(Collection entries)
==*==

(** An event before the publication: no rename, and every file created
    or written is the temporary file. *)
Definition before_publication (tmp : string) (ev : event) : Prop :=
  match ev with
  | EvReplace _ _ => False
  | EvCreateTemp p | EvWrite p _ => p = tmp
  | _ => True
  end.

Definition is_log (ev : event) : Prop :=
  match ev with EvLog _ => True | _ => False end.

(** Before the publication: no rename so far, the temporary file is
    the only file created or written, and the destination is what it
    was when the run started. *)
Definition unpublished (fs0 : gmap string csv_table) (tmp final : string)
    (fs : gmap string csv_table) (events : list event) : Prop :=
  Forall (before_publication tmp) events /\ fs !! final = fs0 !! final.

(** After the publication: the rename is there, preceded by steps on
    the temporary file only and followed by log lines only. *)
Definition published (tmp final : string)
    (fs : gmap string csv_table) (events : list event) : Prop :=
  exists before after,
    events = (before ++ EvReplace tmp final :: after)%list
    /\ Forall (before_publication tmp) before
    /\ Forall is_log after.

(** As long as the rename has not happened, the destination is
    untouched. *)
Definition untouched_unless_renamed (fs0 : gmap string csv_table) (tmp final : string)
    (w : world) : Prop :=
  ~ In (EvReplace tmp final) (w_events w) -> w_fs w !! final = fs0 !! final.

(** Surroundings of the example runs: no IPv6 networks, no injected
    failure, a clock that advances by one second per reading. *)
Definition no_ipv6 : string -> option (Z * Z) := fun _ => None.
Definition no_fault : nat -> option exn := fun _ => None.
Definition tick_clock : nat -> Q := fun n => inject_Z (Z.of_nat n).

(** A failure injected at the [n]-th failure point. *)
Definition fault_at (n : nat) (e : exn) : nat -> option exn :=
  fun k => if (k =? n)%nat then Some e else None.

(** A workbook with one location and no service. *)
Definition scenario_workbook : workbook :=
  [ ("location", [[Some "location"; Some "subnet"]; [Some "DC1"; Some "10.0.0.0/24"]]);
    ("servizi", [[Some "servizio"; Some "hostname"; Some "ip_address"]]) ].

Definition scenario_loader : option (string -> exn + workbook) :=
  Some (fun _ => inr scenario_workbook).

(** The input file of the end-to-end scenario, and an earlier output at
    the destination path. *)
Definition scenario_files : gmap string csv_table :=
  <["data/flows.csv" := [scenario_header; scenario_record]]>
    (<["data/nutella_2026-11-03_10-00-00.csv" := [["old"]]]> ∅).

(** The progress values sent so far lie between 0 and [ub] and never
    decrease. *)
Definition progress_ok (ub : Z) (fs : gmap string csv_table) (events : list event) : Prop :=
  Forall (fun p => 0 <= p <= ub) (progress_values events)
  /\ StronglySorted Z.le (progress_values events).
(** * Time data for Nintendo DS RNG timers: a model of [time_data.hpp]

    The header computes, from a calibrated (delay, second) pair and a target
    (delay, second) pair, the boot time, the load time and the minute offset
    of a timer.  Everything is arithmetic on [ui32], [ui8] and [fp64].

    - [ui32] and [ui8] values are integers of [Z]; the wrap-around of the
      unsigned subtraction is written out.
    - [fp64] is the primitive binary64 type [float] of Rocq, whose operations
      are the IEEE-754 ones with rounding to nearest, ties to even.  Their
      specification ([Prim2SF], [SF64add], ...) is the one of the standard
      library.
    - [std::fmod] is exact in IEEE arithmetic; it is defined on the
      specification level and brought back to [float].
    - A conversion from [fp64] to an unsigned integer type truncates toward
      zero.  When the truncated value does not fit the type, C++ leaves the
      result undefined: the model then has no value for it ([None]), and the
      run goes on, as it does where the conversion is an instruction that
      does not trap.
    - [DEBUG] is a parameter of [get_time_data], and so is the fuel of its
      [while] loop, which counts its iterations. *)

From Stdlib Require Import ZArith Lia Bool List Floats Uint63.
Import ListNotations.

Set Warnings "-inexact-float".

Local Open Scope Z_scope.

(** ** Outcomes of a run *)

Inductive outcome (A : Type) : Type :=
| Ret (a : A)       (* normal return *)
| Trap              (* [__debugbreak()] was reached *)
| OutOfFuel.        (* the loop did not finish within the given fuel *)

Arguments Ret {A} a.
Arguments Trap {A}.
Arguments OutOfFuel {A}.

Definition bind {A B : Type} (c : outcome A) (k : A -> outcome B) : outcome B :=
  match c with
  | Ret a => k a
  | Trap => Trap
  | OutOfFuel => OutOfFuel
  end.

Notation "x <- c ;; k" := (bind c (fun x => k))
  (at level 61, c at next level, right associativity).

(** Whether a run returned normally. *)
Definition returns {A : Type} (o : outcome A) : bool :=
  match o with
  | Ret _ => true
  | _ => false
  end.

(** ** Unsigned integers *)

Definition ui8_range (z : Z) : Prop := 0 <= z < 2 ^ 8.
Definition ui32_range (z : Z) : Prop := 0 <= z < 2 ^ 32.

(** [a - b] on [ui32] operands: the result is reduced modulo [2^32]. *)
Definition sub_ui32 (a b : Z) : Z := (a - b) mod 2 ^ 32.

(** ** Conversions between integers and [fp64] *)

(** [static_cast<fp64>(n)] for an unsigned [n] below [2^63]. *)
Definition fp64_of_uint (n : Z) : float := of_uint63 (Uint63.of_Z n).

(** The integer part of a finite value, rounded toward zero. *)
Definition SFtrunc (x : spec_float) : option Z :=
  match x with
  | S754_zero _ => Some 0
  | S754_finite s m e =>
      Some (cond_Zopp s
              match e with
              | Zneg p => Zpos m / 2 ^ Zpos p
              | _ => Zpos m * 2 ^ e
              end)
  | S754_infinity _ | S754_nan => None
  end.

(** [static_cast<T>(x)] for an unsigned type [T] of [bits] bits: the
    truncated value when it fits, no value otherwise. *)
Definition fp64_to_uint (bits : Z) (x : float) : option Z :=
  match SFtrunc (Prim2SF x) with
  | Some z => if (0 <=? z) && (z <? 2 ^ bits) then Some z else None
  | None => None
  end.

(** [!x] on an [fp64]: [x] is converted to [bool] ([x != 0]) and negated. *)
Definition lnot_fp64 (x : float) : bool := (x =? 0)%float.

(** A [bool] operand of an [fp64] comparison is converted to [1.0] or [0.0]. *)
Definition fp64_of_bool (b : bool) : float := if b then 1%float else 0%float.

==*==

■ Your objective:
The answer consists of every line above in which the word "temporary" occurs.

■ Task answer:
    or written is the temporary file. *)
(** Before the publication: no rename so far, the temporary file is
    the temporary file only and followed by log lines only. *)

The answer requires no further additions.